WHAT YOU SHOULD DO: Of the lines in the data below, write out exactly those from the one holding "Definition valid_commit_types : list" through the one holding "Definition tracker_reference_message : str", both included.

*** AVAILABLE DATA ***

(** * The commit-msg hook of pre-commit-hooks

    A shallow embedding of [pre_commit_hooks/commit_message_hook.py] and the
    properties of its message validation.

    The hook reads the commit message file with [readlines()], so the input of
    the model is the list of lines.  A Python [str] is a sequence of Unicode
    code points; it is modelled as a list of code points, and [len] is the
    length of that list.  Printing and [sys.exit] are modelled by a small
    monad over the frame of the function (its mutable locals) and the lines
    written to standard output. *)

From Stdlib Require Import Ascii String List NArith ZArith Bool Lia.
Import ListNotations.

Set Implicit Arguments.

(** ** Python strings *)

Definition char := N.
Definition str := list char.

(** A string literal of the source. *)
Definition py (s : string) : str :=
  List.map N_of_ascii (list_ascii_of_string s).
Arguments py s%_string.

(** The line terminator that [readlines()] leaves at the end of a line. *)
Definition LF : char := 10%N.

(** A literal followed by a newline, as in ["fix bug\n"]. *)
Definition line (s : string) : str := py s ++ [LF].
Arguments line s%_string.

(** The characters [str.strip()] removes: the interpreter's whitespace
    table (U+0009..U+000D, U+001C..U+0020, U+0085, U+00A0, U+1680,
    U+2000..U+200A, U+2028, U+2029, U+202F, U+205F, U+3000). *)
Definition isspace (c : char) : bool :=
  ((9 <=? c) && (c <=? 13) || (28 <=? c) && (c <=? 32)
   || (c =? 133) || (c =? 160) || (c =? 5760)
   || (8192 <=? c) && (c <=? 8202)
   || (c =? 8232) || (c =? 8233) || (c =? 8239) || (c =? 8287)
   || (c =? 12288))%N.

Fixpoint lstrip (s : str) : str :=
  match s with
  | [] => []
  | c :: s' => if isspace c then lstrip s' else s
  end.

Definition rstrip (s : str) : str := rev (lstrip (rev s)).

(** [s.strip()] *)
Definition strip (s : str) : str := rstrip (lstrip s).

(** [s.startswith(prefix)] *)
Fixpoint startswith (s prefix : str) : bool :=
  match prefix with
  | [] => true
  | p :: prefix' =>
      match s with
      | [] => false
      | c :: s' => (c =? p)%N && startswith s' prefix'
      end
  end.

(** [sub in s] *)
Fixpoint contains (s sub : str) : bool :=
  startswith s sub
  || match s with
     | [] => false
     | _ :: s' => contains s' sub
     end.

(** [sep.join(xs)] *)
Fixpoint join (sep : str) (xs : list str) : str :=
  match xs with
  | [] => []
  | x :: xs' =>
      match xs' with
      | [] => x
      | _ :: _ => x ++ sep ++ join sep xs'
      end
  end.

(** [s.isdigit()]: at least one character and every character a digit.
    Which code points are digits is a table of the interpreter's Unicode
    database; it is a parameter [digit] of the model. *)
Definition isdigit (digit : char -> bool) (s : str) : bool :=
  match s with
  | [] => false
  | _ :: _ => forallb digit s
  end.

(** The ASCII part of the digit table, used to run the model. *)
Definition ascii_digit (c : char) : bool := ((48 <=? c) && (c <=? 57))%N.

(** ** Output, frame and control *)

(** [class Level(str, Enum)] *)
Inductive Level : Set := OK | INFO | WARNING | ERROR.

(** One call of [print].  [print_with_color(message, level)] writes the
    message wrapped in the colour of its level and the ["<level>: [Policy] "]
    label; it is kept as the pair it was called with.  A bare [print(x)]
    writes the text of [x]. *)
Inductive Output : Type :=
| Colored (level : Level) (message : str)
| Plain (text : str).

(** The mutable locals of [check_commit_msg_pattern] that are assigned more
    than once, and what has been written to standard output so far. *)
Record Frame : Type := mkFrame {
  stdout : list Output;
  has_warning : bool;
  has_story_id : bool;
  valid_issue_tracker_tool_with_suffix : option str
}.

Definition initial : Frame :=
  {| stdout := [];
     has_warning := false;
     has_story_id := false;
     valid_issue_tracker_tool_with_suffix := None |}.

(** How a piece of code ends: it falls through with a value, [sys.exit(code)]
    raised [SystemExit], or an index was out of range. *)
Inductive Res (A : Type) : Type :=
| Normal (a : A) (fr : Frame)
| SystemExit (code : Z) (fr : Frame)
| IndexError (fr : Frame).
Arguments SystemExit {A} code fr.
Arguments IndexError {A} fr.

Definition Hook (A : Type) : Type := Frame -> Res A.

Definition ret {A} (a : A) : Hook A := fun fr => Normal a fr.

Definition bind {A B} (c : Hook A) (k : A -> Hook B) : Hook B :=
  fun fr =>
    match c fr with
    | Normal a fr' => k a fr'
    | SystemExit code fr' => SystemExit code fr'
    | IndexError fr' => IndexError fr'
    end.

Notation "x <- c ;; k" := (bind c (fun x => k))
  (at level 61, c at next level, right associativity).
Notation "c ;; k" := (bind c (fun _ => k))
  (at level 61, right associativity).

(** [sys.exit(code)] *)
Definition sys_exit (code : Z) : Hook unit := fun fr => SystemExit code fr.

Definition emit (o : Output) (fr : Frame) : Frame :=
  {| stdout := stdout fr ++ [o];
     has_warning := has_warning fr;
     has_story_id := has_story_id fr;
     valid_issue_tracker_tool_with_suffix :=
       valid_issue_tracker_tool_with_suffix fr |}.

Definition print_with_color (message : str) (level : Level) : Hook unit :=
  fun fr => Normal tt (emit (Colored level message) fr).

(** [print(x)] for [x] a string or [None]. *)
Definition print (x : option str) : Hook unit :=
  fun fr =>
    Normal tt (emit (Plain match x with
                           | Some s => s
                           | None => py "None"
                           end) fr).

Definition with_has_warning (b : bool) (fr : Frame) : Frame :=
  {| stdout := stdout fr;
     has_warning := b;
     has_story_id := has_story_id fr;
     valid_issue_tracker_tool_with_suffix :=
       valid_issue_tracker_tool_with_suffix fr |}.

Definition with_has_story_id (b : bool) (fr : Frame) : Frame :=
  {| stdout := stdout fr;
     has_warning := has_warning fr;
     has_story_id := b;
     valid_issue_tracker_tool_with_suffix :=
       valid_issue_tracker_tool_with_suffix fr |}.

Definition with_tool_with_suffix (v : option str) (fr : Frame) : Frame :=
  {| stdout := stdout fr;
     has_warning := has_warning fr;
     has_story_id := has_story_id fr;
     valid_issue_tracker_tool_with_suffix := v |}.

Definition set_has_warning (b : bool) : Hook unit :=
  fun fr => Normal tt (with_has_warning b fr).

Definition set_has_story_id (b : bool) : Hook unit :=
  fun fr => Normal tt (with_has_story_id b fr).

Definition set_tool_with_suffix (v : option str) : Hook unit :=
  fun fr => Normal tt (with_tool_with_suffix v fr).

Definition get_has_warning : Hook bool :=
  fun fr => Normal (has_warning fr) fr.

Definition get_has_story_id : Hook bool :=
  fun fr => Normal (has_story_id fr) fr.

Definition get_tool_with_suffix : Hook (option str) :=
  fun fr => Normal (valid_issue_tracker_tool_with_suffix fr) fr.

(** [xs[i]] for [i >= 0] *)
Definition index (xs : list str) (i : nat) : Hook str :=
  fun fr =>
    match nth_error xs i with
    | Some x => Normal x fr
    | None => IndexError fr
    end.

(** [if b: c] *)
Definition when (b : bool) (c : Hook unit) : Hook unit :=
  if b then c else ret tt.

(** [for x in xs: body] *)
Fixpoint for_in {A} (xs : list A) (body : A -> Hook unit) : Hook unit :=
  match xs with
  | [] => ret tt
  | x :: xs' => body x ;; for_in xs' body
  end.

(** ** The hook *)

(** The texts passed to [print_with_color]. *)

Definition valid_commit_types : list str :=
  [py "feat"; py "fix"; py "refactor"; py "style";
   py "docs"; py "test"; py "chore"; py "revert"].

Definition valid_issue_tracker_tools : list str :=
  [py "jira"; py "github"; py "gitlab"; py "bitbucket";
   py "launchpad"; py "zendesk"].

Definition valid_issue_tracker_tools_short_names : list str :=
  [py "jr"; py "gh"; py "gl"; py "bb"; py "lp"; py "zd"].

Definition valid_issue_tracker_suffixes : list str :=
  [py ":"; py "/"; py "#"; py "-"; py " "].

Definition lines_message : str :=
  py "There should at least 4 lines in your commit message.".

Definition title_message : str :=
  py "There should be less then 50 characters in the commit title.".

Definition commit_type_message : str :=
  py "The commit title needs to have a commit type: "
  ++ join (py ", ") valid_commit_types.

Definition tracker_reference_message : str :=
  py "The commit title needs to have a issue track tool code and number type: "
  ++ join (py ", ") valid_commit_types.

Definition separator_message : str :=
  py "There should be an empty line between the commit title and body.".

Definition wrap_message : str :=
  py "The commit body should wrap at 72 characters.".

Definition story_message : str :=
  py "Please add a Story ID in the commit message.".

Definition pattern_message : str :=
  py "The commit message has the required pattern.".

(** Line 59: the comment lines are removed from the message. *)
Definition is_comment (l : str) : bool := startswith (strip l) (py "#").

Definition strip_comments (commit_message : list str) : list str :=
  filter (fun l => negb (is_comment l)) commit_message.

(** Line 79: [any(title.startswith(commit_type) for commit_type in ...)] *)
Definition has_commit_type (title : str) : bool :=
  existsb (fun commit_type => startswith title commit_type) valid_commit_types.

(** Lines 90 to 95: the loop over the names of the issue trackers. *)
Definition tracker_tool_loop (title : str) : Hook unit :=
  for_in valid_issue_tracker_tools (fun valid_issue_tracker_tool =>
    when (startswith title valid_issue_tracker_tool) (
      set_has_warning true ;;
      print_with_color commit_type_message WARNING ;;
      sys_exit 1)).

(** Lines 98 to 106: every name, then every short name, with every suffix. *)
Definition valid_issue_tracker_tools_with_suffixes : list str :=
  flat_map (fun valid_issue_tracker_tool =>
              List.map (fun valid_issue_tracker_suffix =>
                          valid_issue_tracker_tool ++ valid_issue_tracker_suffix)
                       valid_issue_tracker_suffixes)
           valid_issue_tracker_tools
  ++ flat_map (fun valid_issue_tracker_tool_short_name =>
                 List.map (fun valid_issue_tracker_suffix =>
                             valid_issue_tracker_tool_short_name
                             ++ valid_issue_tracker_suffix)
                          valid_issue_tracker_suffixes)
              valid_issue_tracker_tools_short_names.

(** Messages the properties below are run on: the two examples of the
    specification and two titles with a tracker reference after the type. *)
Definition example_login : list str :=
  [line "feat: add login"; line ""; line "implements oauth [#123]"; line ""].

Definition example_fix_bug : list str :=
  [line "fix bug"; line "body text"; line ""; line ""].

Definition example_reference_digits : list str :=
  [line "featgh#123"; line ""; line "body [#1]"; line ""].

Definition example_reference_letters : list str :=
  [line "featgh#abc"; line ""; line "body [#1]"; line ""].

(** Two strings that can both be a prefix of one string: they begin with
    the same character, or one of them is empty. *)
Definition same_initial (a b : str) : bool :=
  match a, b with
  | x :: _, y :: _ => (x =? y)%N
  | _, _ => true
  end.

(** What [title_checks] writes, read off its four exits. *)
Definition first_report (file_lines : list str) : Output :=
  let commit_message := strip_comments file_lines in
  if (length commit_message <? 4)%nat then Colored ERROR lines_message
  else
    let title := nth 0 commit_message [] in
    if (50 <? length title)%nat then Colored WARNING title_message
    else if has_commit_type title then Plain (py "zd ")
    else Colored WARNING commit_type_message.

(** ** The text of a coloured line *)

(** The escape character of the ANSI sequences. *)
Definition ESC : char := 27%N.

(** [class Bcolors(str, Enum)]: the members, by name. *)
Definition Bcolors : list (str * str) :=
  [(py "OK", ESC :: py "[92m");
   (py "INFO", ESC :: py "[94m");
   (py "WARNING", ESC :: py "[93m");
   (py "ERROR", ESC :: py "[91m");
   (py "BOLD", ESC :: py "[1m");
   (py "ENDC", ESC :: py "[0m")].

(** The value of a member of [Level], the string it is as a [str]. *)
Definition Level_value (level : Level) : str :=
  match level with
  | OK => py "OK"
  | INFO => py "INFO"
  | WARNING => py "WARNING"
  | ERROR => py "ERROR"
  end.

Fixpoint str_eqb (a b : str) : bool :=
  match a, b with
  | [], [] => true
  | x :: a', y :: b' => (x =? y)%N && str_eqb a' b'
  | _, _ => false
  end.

***
*** AVAILABLE DATA ***

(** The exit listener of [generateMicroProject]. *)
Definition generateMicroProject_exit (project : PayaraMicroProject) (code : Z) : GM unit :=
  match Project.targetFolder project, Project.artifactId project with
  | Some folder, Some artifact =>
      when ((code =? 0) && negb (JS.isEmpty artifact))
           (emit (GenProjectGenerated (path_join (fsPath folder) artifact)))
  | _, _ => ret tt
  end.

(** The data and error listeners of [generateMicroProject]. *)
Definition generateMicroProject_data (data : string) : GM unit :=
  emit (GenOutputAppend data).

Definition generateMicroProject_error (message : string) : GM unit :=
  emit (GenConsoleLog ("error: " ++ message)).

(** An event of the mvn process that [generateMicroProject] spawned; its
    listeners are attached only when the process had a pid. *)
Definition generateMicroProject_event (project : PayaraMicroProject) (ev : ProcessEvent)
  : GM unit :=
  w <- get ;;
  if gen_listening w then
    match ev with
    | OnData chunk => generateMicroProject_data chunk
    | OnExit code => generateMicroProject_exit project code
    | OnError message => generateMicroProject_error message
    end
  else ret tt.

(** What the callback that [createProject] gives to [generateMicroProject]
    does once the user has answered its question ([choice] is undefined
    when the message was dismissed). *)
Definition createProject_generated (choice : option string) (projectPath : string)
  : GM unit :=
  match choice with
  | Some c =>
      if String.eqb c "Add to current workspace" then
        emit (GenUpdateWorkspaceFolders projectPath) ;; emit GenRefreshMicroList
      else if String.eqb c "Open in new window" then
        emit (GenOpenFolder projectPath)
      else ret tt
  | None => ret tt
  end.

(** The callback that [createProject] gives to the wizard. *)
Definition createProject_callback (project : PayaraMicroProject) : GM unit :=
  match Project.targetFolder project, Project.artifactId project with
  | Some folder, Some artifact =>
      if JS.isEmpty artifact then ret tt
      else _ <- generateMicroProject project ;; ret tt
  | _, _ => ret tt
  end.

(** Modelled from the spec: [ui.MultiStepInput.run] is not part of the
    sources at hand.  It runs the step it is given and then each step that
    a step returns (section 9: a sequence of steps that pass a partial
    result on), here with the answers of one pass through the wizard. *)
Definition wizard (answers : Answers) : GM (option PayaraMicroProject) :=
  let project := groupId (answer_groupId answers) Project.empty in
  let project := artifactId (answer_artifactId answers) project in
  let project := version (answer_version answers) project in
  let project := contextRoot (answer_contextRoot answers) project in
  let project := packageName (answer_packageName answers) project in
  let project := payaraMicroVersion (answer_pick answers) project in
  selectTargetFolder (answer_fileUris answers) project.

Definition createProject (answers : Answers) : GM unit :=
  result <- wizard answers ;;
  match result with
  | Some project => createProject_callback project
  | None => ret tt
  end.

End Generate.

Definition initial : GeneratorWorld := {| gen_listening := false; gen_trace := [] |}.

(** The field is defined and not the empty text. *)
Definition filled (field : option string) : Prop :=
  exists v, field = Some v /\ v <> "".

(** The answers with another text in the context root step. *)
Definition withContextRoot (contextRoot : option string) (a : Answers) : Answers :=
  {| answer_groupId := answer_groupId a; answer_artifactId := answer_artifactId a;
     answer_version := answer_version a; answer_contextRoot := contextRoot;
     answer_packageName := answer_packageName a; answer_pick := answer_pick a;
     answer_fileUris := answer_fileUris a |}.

***

FINISHED EXERCISE:
Definition valid_commit_types : list str :=
  [py "feat"; py "fix"; py "refactor"; py "style";
   py "docs"; py "test"; py "chore"; py "revert"].

Definition valid_issue_tracker_tools : list str :=
  [py "jira"; py "github"; py "gitlab"; py "bitbucket";
   py "launchpad"; py "zendesk"].

Definition valid_issue_tracker_tools_short_names : list str :=
  [py "jr"; py "gh"; py "gl"; py "bb"; py "lp"; py "zd"].

Definition valid_issue_tracker_suffixes : list str :=
  [py ":"; py "/"; py "#"; py "-"; py " "].

Definition lines_message : str :=
  py "There should at least 4 lines in your commit message.".

Definition title_message : str :=
  py "There should be less then 50 characters in the commit title.".

Definition commit_type_message : str :=
  py "The commit title needs to have a commit type: "
  ++ join (py ", ") valid_commit_types.

Definition tracker_reference_message : str :=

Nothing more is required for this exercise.